_Exercise description_. Below are entries. Copy exactly the lines running from the line that holds "distances' ← vec_store out i (PrimFloat.sqrt" to the line that holds "query ← points_ input !! i;", with both ends included.

_Records shown_.
Lemma point_to_cloud_turn source target i p out console :
  points_ source !! i = Some p → i < length out →
  (let indices := replicate 1 0%Z in
   let dists := replicate 1 0%float in
   query ← points_ source !! i;
   let r := SearchKNN (points_ target) query 1 indices dists in
   if (knn_count r =? 0)%Z then
     distances' ← vec_store out i 0%float;
     Some (distances', console ++ [msg_p2p])
   else
     d ← knn_distance2 r !! 0;
     distances' ← vec_store out i (PrimFloat.sqrt d);
     Some (distances', console))
  = Some (<[i := (nearest_target_distance SearchKNN (points_ target) p).1]> out,
          console ++ (nearest_target_distance SearchKNN (points_ target) p).2).
Proof.
  intros Hp Hi. rewrite Hp. cbn [mbind option_bind replicate].
  unfold nearest_target_distance, vec_store.
  pose proof (contract_count SearchKNN contract (points_ target) p 1 [0%Z] [0%float]
                ltac:(lia)) as Hcount.
  destruct (Z.eqb_spec (knn_count (SearchKNN (points_ target) p 1 [0%Z] [0%float])) 0)
    as [Hz | Hnz].
  - rewrite decide_True by done. reflexivity.
  - rewrite (lookup_nth_float _ 0) by lia. cbn [mbind option_bind].
    rewrite decide_True by done. cbn [mbind option_bind fst snd].
    by rewrite app_nil_r.
Qed.

Lemma nearest_neighbor_turn input i p out console :
  points_ input !! i = Some p → i < length out →
  (let indices := replicate 2 0%Z in
   let dists := replicate 2 0%float in
   query ← points_ input !! i;
   let r := SearchKNN (points_ input) query 2 indices dists in
   if (knn_count r <=? 1)%Z then
     nn_dis' ← vec_store out i 0%float;
     Some (nn_dis', console ++ [msg_nn])
   else
     d ← knn_distance2 r !! 1;
     nn_dis' ← vec_store out i (PrimFloat.sqrt d);
     Some (nn_dis', console))
  = Some (<[i := (nearest_other_distance SearchKNN (points_ input) p).1]> out,
          console ++ (nearest_other_distance SearchKNN (points_ input) p).2).
Proof.
  intros Hp Hi. rewrite Hp. cbn [mbind option_bind replicate].
  unfold nearest_other_distance, vec_store.
  pose proof (contract_count SearchKNN contract (points_ input) p 2 [0%Z; 0%Z]
                [0%float; 0%float] ltac:(lia)) as Hcount.
  destruct (Z.leb_spec (knn_count (SearchKNN (points_ input) p 2 [0%Z; 0%Z] [0%float; 0%float])) 1)
    as [Hle | Hgt].
  - rewrite (proj2 (Z.ltb_lt _ 2)) by lia.
    rewrite decide_True by done. reflexivity.
  - rewrite (proj2 (Z.ltb_ge _ 2)) by lia.
    rewrite (lookup_nth_float _ 1) by lia. cbn [mbind option_bind].
    rewrite decide_True by done. cbn [mbind option_bind fst snd].
    by rewrite app_nil_r.
Qed.

Lemma point_to_cloud_distance_prefix source target :
  let pts := points_ source in
  let k := turns (length pts) in
  ComputePointCloudToPointCloudDistance SearchKNN source target
  = Some (map (λ p, (nearest_target_distance SearchKNN (points_ target) p).1) (take k pts)
          ++ replicate (length pts - k) 0%float,
          concat (map (λ p, (nearest_target_distance SearchKNN (points_ target) p).2)
                      (take k pts))).
Proof.
  cbv zeta. unfold ComputePointCloudToPointCloudDistance, for_int_below_size.
  fold (turns (length (points_ source))).
  pose proof (turns_le (length (points_ source))) as Hk.
  rewrite (for_loop_fills_prefix (points_ source)
             (nearest_target_distance SearchKNN (points_ target)));
    [| intros; by apply point_to_cloud_turn | lia | by rewrite length_replicate].
  by rewrite take_0, drop_0, drop_replicate.
Qed.

Lemma nearest_neighbor_distance_prefix input :
  let pts := points_ input in
  let k := turns (length pts) in
  ComputePointCloudNearestNeighborDistance SearchKNN input
  = Some (map (λ p, (nearest_other_distance SearchKNN pts p).1) (take k pts)
          ++ replicate (length pts - k) 0%float,
          concat (map (λ p, (nearest_other_distance SearchKNN pts p).2) (take k pts))).
Proof.
  cbv zeta. unfold ComputePointCloudNearestNeighborDistance, for_int_below_size.
  fold (turns (length (points_ input))).
  pose proof (turns_le (length (points_ input))) as Hk.
  rewrite (for_loop_fills_prefix (points_ input)
             (nearest_other_distance SearchKNN (points_ input)));
    [| intros; by apply nearest_neighbor_turn | lia | by rewrite length_replicate].
  by rewrite take_0, drop_0, drop_replicate.
Qed.
End TruncatedLoops.

(** X8: for a source of any size N, [ComputePointCloudToPointCloudDistance]
    returns N distances of which the first [(int)N] (the size converted to a
    32-bit int, none when that is negative) are computed and the others are
    left at 0.0; so for 2^31 <= N < 2^32 no point is looked up: all
    distances are 0.0 and nothing is printed. *)
Theorem point_to_cloud_distance_on_any_size SearchKNN source target :
  knn_contract SearchKNN →
  let pts := points_ source in
  let k := turns (length pts) in
  ComputePointCloudToPointCloudDistance SearchKNN source target
  = Some (map (λ p, (nearest_target_distance SearchKNN (points_ target) p).1) (take k pts)
          ++ replicate (length pts - k) 0%float,
          concat (map (λ p, (nearest_target_distance SearchKNN (points_ target) p).2)
                      (take k pts)))
  ∧ k ≤ length pts
  ∧ ((2 ^ 31 ≤ Z.of_nat (length pts) < 2 ^ 32)%Z →
     ComputePointCloudToPointCloudDistance SearchKNN source target
     = Some (replicate (length pts) 0%float, [])).
Proof.
  intros Hc pts k. subst pts k. split; [by apply point_to_cloud_distance_prefix|].
  split; [apply turns_le|]. intros Hbig.
  rewrite point_to_cloud_distance_prefix by done.
  rewrite (turns_overflow _ Hbig), take_0, Nat.sub_0_r. done.
Qed.

Lemma point_to_cloud_distance_on_any_size_witness :
  let pts := points_ planar_source in
  let k := turns (length pts) in
  ComputePointCloudToPointCloudDistance brute_force_knn planar_source unit_target
  = Some (map (λ p, (nearest_target_distance brute_force_knn (points_ unit_target) p).1)
              (take k pts)
          ++ replicate (length pts - k) 0%float,
          concat (map (λ p, (nearest_target_distance brute_force_knn (points_ unit_target) p).2)
                      (take k pts)))
  ∧ k ≤ length pts
  ∧ ((2 ^ 31 ≤ Z.of_nat (length pts) < 2 ^ 32)%Z →
     ComputePointCloudToPointCloudDistance brute_force_knn planar_source unit_target
     = Some (replicate (length pts) 0%float, [])).
Proof.
  apply (point_to_cloud_distance_on_any_size brute_force_knn planar_source unit_target).
  exact brute_force_meets_contract.
Defined.

(** X9: the same for [ComputePointCloudNearestNeighborDistance]: N
    distances, the first [(int)N] computed, the others 0.0; for
    2^31 <= N < 2^32 all are 0.0 and nothing is printed. *)
Theorem nearest_neighbor_distance_on_any_size SearchKNN input :
  knn_contract SearchKNN →
  let pts := points_ input in
  let k := turns (length pts) in
  ComputePointCloudNearestNeighborDistance SearchKNN input
  = Some (map (λ p, (nearest_other_distance SearchKNN pts p).1) (take k pts)
          ++ replicate (length pts - k) 0%float,
          concat (map (λ p, (nearest_other_distance SearchKNN pts p).2) (take k pts)))
  ∧ k ≤ length pts
  ∧ ((2 ^ 31 ≤ Z.of_nat (length pts) < 2 ^ 32)%Z →
     ComputePointCloudNearestNeighborDistance SearchKNN input
     = Some (replicate (length pts) 0%float, [])).
Proof.
  intros Hc pts k. subst pts k. split; [by apply nearest_neighbor_distance_prefix|].
  split; [apply turns_le|]. intros Hbig.
  rewrite nearest_neighbor_distance_prefix by done.
  rewrite (turns_overflow _ Hbig), take_0, Nat.sub_0_r. done.
Qed.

_Solution for this task_.
     distances' ← vec_store out i (PrimFloat.sqrt d);
     Some (distances', console))
  = Some (<[i := (nearest_target_distance SearchKNN (points_ target) p).1]> out,
          console ++ (nearest_target_distance SearchKNN (points_ target) p).2).
Proof.
  intros Hp Hi. rewrite Hp. cbn [mbind option_bind replicate].
  unfold nearest_target_distance, vec_store.
  pose proof (contract_count SearchKNN contract (points_ target) p 1 [0%Z] [0%float]
                ltac:(lia)) as Hcount.
  destruct (Z.eqb_spec (knn_count (SearchKNN (points_ target) p 1 [0%Z] [0%float])) 0)
    as [Hz | Hnz].
  - rewrite decide_True by done. reflexivity.
  - rewrite (lookup_nth_float _ 0) by lia. cbn [mbind option_bind].
    rewrite decide_True by done. cbn [mbind option_bind fst snd].
    by rewrite app_nil_r.
Qed.

Lemma nearest_neighbor_turn input i p out console :
  points_ input !! i = Some p → i < length out →
  (let indices := replicate 2 0%Z in
   let dists := replicate 2 0%float in
   query ← points_ input !! i;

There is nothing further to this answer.